Submitted by jhartgen@abi.org on

McKinsey & Company has agreed to pay $573 million to settle investigations into its role in helping “turbocharge” opioid sales, a rare instance of it being held publicly accountable for its work with clients, the New York Times reported. The firm has reached the agreement with attorneys general in 47 states, the District of Columbia and five territories, according to five people familiar with the negotiations. The settlement comes after lawsuits unearthed a trove of documents showing how McKinsey worked to drive sales of Purdue Pharma’s OxyContin painkiller amid an opioid epidemic in the United States that has contributed to the deaths of more than 450,000 people over the past two decades.

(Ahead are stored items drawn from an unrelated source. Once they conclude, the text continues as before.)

(** A session with the event log of Windows: between opening and closing it,
    every message becomes an event of its type, in order and whole, if all of them
    are shorter than 1008 bytes; a longer one, such as a login with an account of
    that length, ends the process.  What is logged after the log is closed becomes
    no event, since the handle stays, and without a handle nothing is logged at
    all. *)
Theorem event_log_session (h : option nat) (ms late : list message) :
  Forall message_ok ms -> Forall message_ok late -> forallb fits_event late = true ->
  (w ← win_logs ms (win_openlog h new_win_log); win_logs late (win_closelog w)) =
    match h with
    | Some i => if forallb fits_event ms then Ok (WinLog h [] (map event_of ms) (length late)) else Err AssertFailed
    | None => Ok (WinLog None [] [] 0)
    end.
Proof.
  intros Hms Hlate Hfit. destruct h as [i|].
  - rewrite (win_logs_spec ms i) by done. destruct (forallb fits_event ms); [|done]. cbn [win_openlog option_list wl_sources new_win_log wl_handle].
    rewrite bool_decide_eq_true_2 by (by left). cbn [mbind result_bind].
    rewrite (win_logs_spec late i), Hfit by done. unfold win_closelog, win_openlog. cbn [wl_handle wl_sources wl_events wl_failed new_win_log option_list app].
    change (option_list (Some i) ++ []) with [i]. rewrite filter_cons_False by (intros Hn; by apply Hn). rewrite filter_nil.
    by rewrite bool_decide_eq_false_2, Nat.add_0_r by apply not_elem_of_nil.
  - rewrite win_logs_none by done. cbn [mbind result_bind]. by rewrite win_logs_none.
Qed.

Definition demo_messages : list message :=
  [Message LOG_INFO (bytes "port %d, %s") [AInt 9000; AStr (bytes "ok")] (bytes "port 9000, ok");
   Message LOG_ERR (bytes "init error") [] (bytes "init error")].

Lemma event_log_session_witness :
  (w ← win_logs demo_messages (win_openlog (Some 7%nat) new_win_log); win_logs [Message LOG_INFO [] [] []] (win_closelog w)) =
    Ok (WinLog (Some 7%nat) [] [(EVENTLOG_INFORMATION_TYPE, bytes "Logger::Log[100]port 9000, ok");
                               (EVENTLOG_ERROR_TYPE, bytes "Logger::Log[100]init error")] 1).
Proof.
  refine (event_log_session (Some 7%nat) demo_messages [Message LOG_INFO [] [] []] _ _ _).
  - repeat constructor; cbn; apply (bool_decide_unpack _); by vm_compute.
  - repeat constructor; cbn; apply (bool_decide_unpack _); by vm_compute.
  - reflexivity.
Defined.
Record server_ok (sv : MmsServer) : Prop := {
  s_sessions : sessions_ok None sv;
  s_boss : boss_ok (sv_boss sv) /\ zlen (bm_workers (sv_boss sv)) = sv_threadnum sv /\ 0 < sv_threadnum sv;
  s_default : bm_default (sv_boss sv) = new_BossInfo;
  s_jobs : forall id, 0 <= id -> Forall job_ok (jobs (sv_boss sv) id);
}.

(** Only the jobs of one worker change. *)
Lemma server_ok_boss sv id q d threads :
  server_ok sv -> worker_id (sv_boss sv) id -> Forall job_ok q ->
  server_ok (set_boss sv (bm_set (sv_boss sv) id (q, d)) threads).
Proof.
  intros [[D F K V] (B & W & P) Df J] Hid Hq. split; cbn.
  - by split.
  - split; [by apply bm_set_ok|]. split; [|done]. rewrite <- W. cbn. len_lia.
  - done.
  - intros k Hk. rewrite bm_set_jobs by done. case_bool_decide; [done|by apply J].
Qed.

Lemma server_ok_threads sv threads : server_ok sv -> server_ok (set_boss sv (sv_boss sv) threads).
Proof. intros [[D F K V] B Df J]. split; try done. Qed.

(** ** The event loop's side *)

(** The worker the jobs of a connection go to. *)
Definition worker_of (sv : MmsServer) (fd : Z) : Z := Z.rem fd (sv_threadnum sv).

Lemma worker_of_id sv fd : server_ok sv -> 0 <= fd -> worker_id (sv_boss sv) (worker_of sv fd).
Proof.
  intros Hok Hfd. destruct (s_boss _ Hok) as (_ & W & P). unfold worker_id. rewrite W.
  apply Z.rem_bound_pos; lia.
Qed.

Definition queued (sv : MmsServer) (id : Z) (info : BossInfo) : MmsServer :=
  set_boss sv (bm_set (sv_boss sv) id (jobs (sv_boss sv) id ++ [info], touch (sv_boss sv) id)) (sv_threads sv).

Lemma receive_spec sv fd fb port :
  server_ok sv -> 0 <= fd ->
  let id := worker_of sv fd in
  let sv1 := queued sv id (Boss (Some fb) fd port) in
  mms_data_receive sv fd (Some fb) port =
    Ok (false, match touch (sv_boss sv) id with Some t => sem_post sv1 t | None => sv1 end).
Proof.
  intros Hok Hfd id sv1. pose proof (worker_of_id sv fd Hok Hfd) as Hw. fold id in Hw.
  destruct (s_boss _ Hok) as (B & W & P). unfold mms_data_receive. fold (worker_of sv fd) id.
  rewrite (proj2 (Z.eqb_neq _ _)) by lia. cbv zeta. destruct Hw as [H1' H2'].
  rewrite (proj2 (Z.leb_le _ _)), (proj2 (Z.ltb_lt _ _)) by lia. cbn [andb c_assert mbind result_bind].
  rewrite push_job_spec by done. cbn [mbind result_bind]. fold (queued sv id (Boss (Some fb) fd port)) sv1.
  rewrite touch_spec; [|by apply bm_set_ok|by apply bm_set_id]. cbn [mbind result_bind].
  cbn [sv1 queued set_boss sv_boss]. by rewrite bm_set_touch, bool_decide_eq_true_2.
Qed.

Lemma receive_runs sv fd fb bs port :
  server_ok sv -> 0 <= fd -> holds fb bs ->
  exists sv', mms_data_receive sv fd (Some fb) port = Ok (false, sv') /\ server_ok sv'.
Proof.
  intros Hok Hfd Hb. rewrite receive_spec by done. cbv zeta. eexists. split; [done|].
  assert (Hok' : server_ok (queued sv (worker_of sv fd) (Boss (Some fb) fd port))).
  { pose proof (worker_of_id sv fd Hok Hfd) as Hw. apply server_ok_boss; [done|done|].
    apply Forall_app. split; [by apply (s_jobs _ Hok), Hw|].
    apply List.Forall_cons; [|apply List.Forall_nil]. intros fb' [= <-]. by exists bs. }
  destruct (touch _ _); [|done]. by apply server_ok_threads.
Qed.

Lemma FormatCmd_logout user :
  uint user -> exists str, FormatCmd (Some (Msg_Logout (Logout (Some user)))) [] = Ok (true, str) /\ zlen str < 100.
Proof.
  intros Hu. eexists. split; [reflexivity|]. unfold uint in Hu.
  pose proof (print_u_length 10 user ltac:(lia) ltac:(lia)) as Hp.
  cbn -[print_u tos_u Z.add Z.lt word_bytes zlen]. unfold tos_u.
  repeat (rewrite ?zlen_app, ?zlen_cons). change (zlen (word_bytes _)) with 2.
  change (zlen (print_u YY_JSON_LOGOUT)) with 4. change (zlen []) with 0. lia.
Qed.

Lemma close_runs sv fd :
  server_ok sv -> 0 <= fd -> exists sv', mms_fd_close hst sv fd = Ok sv' /\ server_ok sv'.
Proof.
  intros Hok Hfd. unfold mms_fd_close. fold (session sv fd).
  destruct (session sv fd) as [l|] eqn:Es; [|by exists sv].
  destruct (ok_session _ _ (s_sessions _ Hok) _ _ Es) as (_ & i & E & _ & Hu).
  unfold item. rewrite E. cbn [of_option mbind result_bind].
  destruct (FormatCmd_logout (i_yyID i) Hu) as (str & -> & Hl). cbn [mbind result_bind negb].
  destruct (put_spec new_fastbuffer [] str new_holds) as (fb & -> & Hb & _); [change (zlen []) with 0; lia|].
  cbn [mbind result_bind].
  destruct (receive_runs sv fd fb str (g_port hst) Hok Hfd Hb) as (sv' & -> & Hok').
  by exists sv'.
Qed.

(** ** The workers' side *)

Lemma server_ok_sessions sv sv' :
  server_ok sv -> sessions_ok None sv' -> sv_boss sv' = sv_boss sv -> sv_threadnum sv' = sv_threadnum sv ->
  server_ok sv'.
Proof. intros [S B D J] Hs Eb Et. split; rewrite ?Eb, ?Et; done. Qed.

Lemma served_threads fd sv sv' :
  served fd sv sv' ->
  sv_boss sv' = sv_boss sv /\ sv_threadnum sv' = sv_threadnum sv /\ sv_threads sv' = sv_threads sv.
Proof.
  intros [l _ [_ _ _ _ _ (_ & E & E'' & E') _] _|rb u _ [_ _ _ _ _ (_ & E & E'' & E') _] _|_ ->| ->]; done.
Qed.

McKinsey’s extensive work with Purdue included advising it to focus on selling lucrative high-dose pills, the documents show, even after the drugmaker pleaded guilty in 2007 to federal criminal charges that it had misled doctors and regulators about OxyContin’s risks. The firm also told Purdue that it could “band together” with other opioid makers to head off “strict treatment” by the Food and Drug Administration. The consulting firm will not admit wrongdoing in the settlement, to be filed in state courts today, but it will agree to court-ordered restrictions on its work with some types of addictive narcotics, according to those familiar with the arrangement. McKinsey will also retain emails for five years and disclose potential conflicts of interest when bidding for state contracts. And in a move similar to the tobacco industry settlements decades ago, it will put tens of thousands of pages of documents related to its opioid work onto a publicly available database.